WORK TO COMPLETE |
Word for word, transcribe the data below from the line with "rewrite list_lookup_insert_eq in Hy by (rewrite" to the line with "rewrite !list_lookup_insert_eq by (rewrite ?length_fmap; lia).", keeping both of those lines.

GIVEN RECORDS |

Lemma owned_elem (ls : list (list BlockRef)) j l b :
  ls !! j = Some l -> b ∈ blocks l -> b ∈ concat (blocks <$> ls).
Proof.
  intros Hl Hb. apply list_elem_of_In, in_concat. exists (blocks l).
  split; apply list_elem_of_In; [|done]. apply list_elem_of_fmap. exists l.
  split; [done|]. by eapply list_elem_of_lookup_2.
Qed.

(** Operating on one buffer. *)
Lemma Holds_1 w bufs ss i b s :
  Holds w bufs ss -> bufs !! i = Some b -> ss !! i = Some s ->
  exists l O, Buf w b l /\ bytes w l = s /\ Inv w (blocks l ++ O) /\
    forall b' w' s', becomes w O s' b' w' -> Holds w' (<[i := b']> bufs) (<[i := s']> ss).
Proof.
  intros (ls & HF & HI & ->) Hb Hs.
  destruct (Forall2_lookup_l _ _ _ _ _ HF Hb) as (l & Hl & HB).
  rewrite list_lookup_fmap, Hl in Hs. cbn in Hs. simplify_eq.
  exists l, (concat (blocks <$> <[i := []]> ls)). split; [done|]. split; [done|].
  assert (Inv w (blocks l ++ concat (blocks <$> <[i := []]> ls))) as HI1.
  { rewrite <-(owned_insert ls i l l) by done. by rewrite list_insert_id. }
  split; [done|]. intros b' w' s' (l' & HB' & HI' & Hle & <-).
  pose proof (others_frame w w' _ _ bufs ls (fun j => j = i) HI1 Hle HI' HF) as Hoth.
  exists (<[i := l']> ls). split; [|split].
  - apply Forall2_same_length_lookup. pose proof (Forall2_length _ _ _ HF) as Hlen.
    rewrite !length_insert. split; [done|]. intros j x y Hx Hy.
    destruct (decide (i = j)) as [<-|Hne].
    + pose proof (lookup_lt_Some _ _ _ Hl). rewrite list_lookup_insert_eq in Hx by lia.
      rewrite list_lookup_insert_eq in Hy by lia. by simplify_eq.
    + rewrite list_lookup_insert_ne in Hx by done.
      rewrite list_lookup_insert_ne in Hy by done. apply (Hoth) with (j := j); try done.
      intros j' l0 b0 Hj' Hl0 Hb0. apply elem_of_app. right.
      eapply (owned_elem _ j'); [|done]. by rewrite list_lookup_insert_ne.
  - by rewrite (owned_insert ls i l l').
  - apply list_eq. intros j. rewrite list_lookup_fmap.
    pose proof (lookup_lt_Some _ _ _ Hl) as Hlt. destruct (decide (i = j)) as [<-|Hne].
    + rewrite !list_lookup_insert_eq by (rewrite ?length_fmap; done). done.
    + rewrite !list_lookup_insert_ne, list_lookup_fmap by done.
      destruct (ls !! j) as [l0|] eqn:El0; [|done]. cbn. f_equal.
      destruct (Forall2_lookup_r _ _ _ _ _ HF El0) as (b0 & Hb0 & _). symmetry.
      apply (Hoth) with (j := j) (b := b0); try done.
      intros j' l1 b1 Hj' Hl1 Hb1. apply elem_of_app. right.
      eapply (owned_elem _ j'); [|done]. by rewrite list_lookup_insert_ne.
Qed.

(** Operating on two of them. *)
Lemma Holds_2 w bufs ss i j b1 b2 s1 s2 :
  Holds w bufs ss -> i <> j -> bufs !! i = Some b1 -> bufs !! j = Some b2 ->
  ss !! i = Some s1 -> ss !! j = Some s2 ->
  exists l1 l2 O, Buf w b1 l1 /\ Buf w b2 l2 /\ bytes w l1 = s1 /\ bytes w l2 = s2 /\
    Inv w (blocks l1 ++ blocks l2 ++ O) /\
    forall b1' b2' w' s1' s2', become2 w O s1' s2' b1' b2' w' ->
      Holds w' (<[i := b1']> (<[j := b2']> bufs)) (<[i := s1']> (<[j := s2']> ss)).
Proof.
  intros (ls & HF & HI & ->) Hij Hb1 Hb2 Hs1 Hs2.
  destruct (Forall2_lookup_l _ _ _ _ _ HF Hb1) as (l1 & Hl1 & HB1).
  destruct (Forall2_lookup_l _ _ _ _ _ HF Hb2) as (l2 & Hl2 & HB2).
  rewrite list_lookup_fmap, Hl1 in Hs1. rewrite list_lookup_fmap, Hl2 in Hs2.
  cbn in Hs1, Hs2. simplify_eq.
  set (O := concat (blocks <$> <[i := []]> (<[j := []]> ls))).
  assert (forall x y, concat (blocks <$> <[i := x]> (<[j := y]> ls)) ≡ₚ blocks x ++ blocks y ++ O)
    as Hown.
  { intros x y. rewrite (owned_insert _ i l1) by (by rewrite list_lookup_insert_ne).
    rewrite list_insert_insert_ne by done.
    rewrite (owned_insert _ j l2) by (by rewrite list_lookup_insert_ne).
    by rewrite list_insert_insert_ne by done. }
  exists l1, l2, O. split; [done|]. split; [done|]. split; [done|]. split; [done|].
  assert (Inv w (blocks l1 ++ blocks l2 ++ O)) as HI1.
  { rewrite <-Hown. rewrite (list_insert_id ls j) by done. by rewrite list_insert_id. }
  split; [done|]. intros b1' b2' w' s1' s2' (l1' & l2' & HB1' & HB2' & HI' & Hle & <- & <-).
  pose proof (others_frame w w' _ _ bufs ls (fun k => k = i \/ k = j) HI1 Hle HI' HF) as Hoth.
  assert (forall k l b, ~ (k = i \/ k = j) -> ls !! k = Some l -> b ∈ blocks l ->
    b ∈ blocks l1' ++ blocks l2' ++ O) as Hsub.
  { intros k l b Hk Hl Hb. apply elem_of_app. right. apply elem_of_app. right.
    eapply (owned_elem _ k); [|done]. rewrite !list_lookup_insert_ne by (intros ->; tauto). done. }
  specialize (Hoth Hsub).
  pose proof (lookup_lt_Some _ _ _ Hl1) as Hlt1. pose proof (lookup_lt_Some _ _ _ Hl2) as Hlt2.
  pose proof (Forall2_length _ _ _ HF) as Hlen.
  exists (<[i := l1']> (<[j := l2']> ls)). split; [|split].
  - apply Forall2_same_length_lookup. rewrite !length_insert. split; [done|]. intros k x y Hx Hy.
    destruct (decide (k = i)) as [->|Hi]; [|destruct (decide (k = j)) as [->|Hj]].
    + rewrite list_lookup_insert_eq in Hx by (rewrite ?length_insert; lia).
      rewrite list_lookup_insert_eq in Hy by (rewrite ?length_insert; lia). by simplify_eq.
    + rewrite (list_lookup_insert_ne _ i), list_lookup_insert_eq in Hx by (done || lia).
      rewrite (list_lookup_insert_ne _ i), list_lookup_insert_eq in Hy by (done || lia).
      by simplify_eq.
    + rewrite !list_lookup_insert_ne in Hx by done. rewrite !list_lookup_insert_ne in Hy by done.
      by apply (Hoth k); [tauto|..].
  - by rewrite Hown.
  - apply list_eq. intros k. rewrite list_lookup_fmap.
    destruct (decide (k = i)) as [->|Hi]; [|destruct (decide (k = j)) as [->|Hj]].
    + rewrite !list_lookup_insert_eq by (rewrite ?length_insert, ?length_fmap; lia). done.
    + rewrite !(list_lookup_insert_ne _ i) by done.
      rewrite !list_lookup_insert_eq by (rewrite ?length_fmap; lia). done.
    + rewrite !list_lookup_insert_ne, list_lookup_fmap by done.
      destruct (ls !! k) as [l0|] eqn:El0; [|done]. cbn. f_equal.
      destruct (Forall2_lookup_r _ _ _ _ _ HF El0) as (b0 & Hb0 & _). symmetry.
      by apply (Hoth k b0); [tauto|..].
Qed.

(** ** Programs of IOBuf calls *)

(** Calls on one buffer, and on two distinct ones ([this] and the other). *)
Inductive call1 :=
| c_append (d : list byte)
| c_push_back (c : byte)
| c_append_user_data (d : list byte) (del : option Z) (meta : Z)
| c_resize (n : Z) (c : byte)
| c_pop_front (n : Z)
| c_pop_back (n : Z)
| c_cut1
| c_cutn_void (n : Z)
| c_clear
| c_length
| c_copy_to (n pos : Z)
| c_fetch (n : Z)
| c_equals_piece (s : list byte).

Inductive call2 :=
| c_append_IOBuf
| c_append_Movable
| c_append_to (n pos : Z)
| c_cutn (n : Z)
| c_cut_until (delim : list byte)
| c_assign
| c_assign_Movable
| c_swap
| c_equals_IOBuf.

Inductive call :=
| On1 (i : nat) (c : call1)
| On2 (i j : nat) (c : call2).

Inductive value :=
| v_void
| v_int (z : Z)
| v_bool (b : bool)
| v_byte (c : option byte)
| v_bytes (n : Z) (d : list byte)
| v_ptr (d : option (list byte)).

Section Calls.
Context `{Alloc}.

Definition exec1 (c : call1) (b : IOBuf) : M World (value * IOBuf) :=
  match c with
  | c_append d => '(rc, b) ← append (Some d) b; mret (v_int rc, b)
  | c_push_back c => '(rc, b) ← push_back c b; mret (v_int rc, b)
  | c_append_user_data d del meta =>
      '(rc, b) ← append_user_data_with_meta d del meta b; mret (v_int rc, b)
  | c_resize n c => '(rc, b) ← resize n c b; mret (v_int rc, b)
  | c_pop_front n => '(n, b) ← pop_front n b; mret (v_int n, b)
  | c_pop_back n => '(n, b) ← pop_back n b; mret (v_int n, b)
  | c_cut1 => '(c, b) ← cut1 b; mret (v_byte c, b)
  | c_cutn_void n => '(n, d, b) ← cutn_void b n; mret (v_bytes n d, b)
  | c_clear => b ← clear b; mret (v_void, b)
  | c_length => n ← lift (length b); mret (v_int n, b)
  | c_copy_to n pos => '(n, d) ← copy_to b n pos; mret (v_bytes n d, b)
  | c_fetch n => p ← fetch b n; mret (v_ptr p, b)
  | c_equals_piece s => e ← equals_piece b s; mret (v_bool e, b)
  end.

Definition exec2 (c : call2) (b1 b2 : IOBuf) : M World (value * (IOBuf * IOBuf)) :=
  match c with
  | c_append_IOBuf => b1 ← append_IOBuf b1 b2; mret (v_void, (b1, b2))
  | c_append_Movable => bb ← append_Movable b1 b2; mret (v_void, bb)
  | c_append_to n pos => '(n, b2) ← append_to b1 b2 n pos; mret (v_int n, (b1, b2))
  | c_cutn n => '(n, b1, b2) ← cutn b1 b2 n; mret (v_int n, (b1, b2))
  | c_cut_until d => '(rc, b1, b2) ← cut_until b1 b2 d; mret (v_int rc, (b1, b2))
  | c_assign => b1 ← assign_IOBuf b1 b2; mret (v_void, (b1, b2))
  | c_assign_Movable => bb ← assign_Movable b1 b2; mret (v_void, bb)
  | c_swap => mret (v_void, swap b1 b2)
  | c_equals_IOBuf => e ← equals_IOBuf b1 b2; mret (v_bool e, (b1, b2))
  end.

Definition exec (c : call) (bufs : list IOBuf) : M World (value * list IOBuf) :=
  match c with
  | On1 i c =>
      b ← lift (bufs !! i); '(v, b) ← exec1 c b; mret (v, <[i := b]> bufs)
  | On2 i j c =>
      b1 ← lift (bufs !! i); b2 ← lift (bufs !! j);
      '(v, (b1, b2)) ← exec2 c b1 b2; mret (v, <[i := b1]> (<[j := b2]> bufs))
  end.

Fixpoint exec_all (cs : list call) (bufs : list IOBuf) : M World (list value * list IOBuf) :=
  match cs with
  | [] => mret ([], bufs)
  | c :: cs =>
      '(v, bufs) ← exec c bufs; '(vs, bufs) ← exec_all cs bufs; mret (v :: vs, bufs)
  end.

(** *** What the calls do to strings *)

Definition bound := 2 ^ 31.

(** An append of [d]: all of it or, when memory runs out, a prefix. *)
Definition appends (s d : list byte) (v : value) (s' : list byte) : Prop :=
  (v = v_int 0 /\ s' = s ++ d) \/
  (v = v_int (-1) /\ (exists k, s' = s ++ take k d) /\ exists n, malloc_ok n = false).

Definition pre1 (c : call1) (s : list byte) : Prop :=
  match c with
  | c_append d | c_append_user_data d _ _ => zlen s + zlen d < bound
  | c_push_back _ => zlen s + 1 < bound
  | c_resize n _ => 0 <= n < bound
  | c_pop_front n | c_pop_back n | c_cutn_void n => 0 <= n
  | c_copy_to n pos => 0 <= n /\ 0 <= pos
  | c_fetch n => 0 <= n /\ s <> []
  | c_cut1 | c_clear | c_length | c_equals_piece _ => True
  end.

Definition spec1 (c : call1) (s : list byte) (v : value) (s' : list byte) : Prop :=
  match c with
  | c_append d | c_append_user_data d _ _ => appends s d v s'
  | c_push_back c => appends s [c] v s'
  | c_resize n c =>
      (n < zlen s /\ v = v_int 0 /\ s' = take (Z.to_nat n) s) \/
      (zlen s <= n /\ appends s (replicate (Z.to_nat (n - zlen s)) c) v s')
  | c_pop_front n => v = v_int (Z.min n (zlen s)) /\ s' = drop (Z.to_nat n) s
  | c_pop_back n => v = v_int (Z.min n (zlen s)) /\ s' = take (Z.to_nat (zlen s - n)) s
  | c_cut1 => v = v_byte (head s) /\ s' = tail s
  | c_cutn_void n =>
      v = v_bytes (Z.min n (zlen s)) (take (Z.to_nat n) s) /\ s' = drop (Z.to_nat n) s
  | c_clear => v = v_void /\ s' = []
  | c_length => v = v_int (zlen s) /\ s' = s
  | c_copy_to n pos =>
      let d := take (Z.to_nat n) (drop (Z.to_nat pos) s) in v = v_bytes (zlen d) d /\ s' = s
  | c_fetch n =>
      v = v_ptr (if n <=? zlen s then Some (take (Z.to_nat n) s) else None) /\ s' = s
  | c_equals_piece t => v = v_bool (bool_decide (s = t)) /\ s' = s
  end.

EXPECTED ANSWER |
      rewrite list_lookup_insert_eq in Hy by (rewrite ?length_insert; lia). by simplify_eq.
    + rewrite (list_lookup_insert_ne _ i), list_lookup_insert_eq in Hx by (done || lia).
      rewrite (list_lookup_insert_ne _ i), list_lookup_insert_eq in Hy by (done || lia).
      by simplify_eq.
    + rewrite !list_lookup_insert_ne in Hx by done. rewrite !list_lookup_insert_ne in Hy by done.
      by apply (Hoth k); [tauto|..].
  - by rewrite Hown.
  - apply list_eq. intros k. rewrite list_lookup_fmap.
    destruct (decide (k = i)) as [->|Hi]; [|destruct (decide (k = j)) as [->|Hj]].
    + rewrite !list_lookup_insert_eq by (rewrite ?length_insert, ?length_fmap; lia). done.
    + rewrite !(list_lookup_insert_ne _ i) by done.
      rewrite !list_lookup_insert_eq by (rewrite ?length_fmap; lia). done.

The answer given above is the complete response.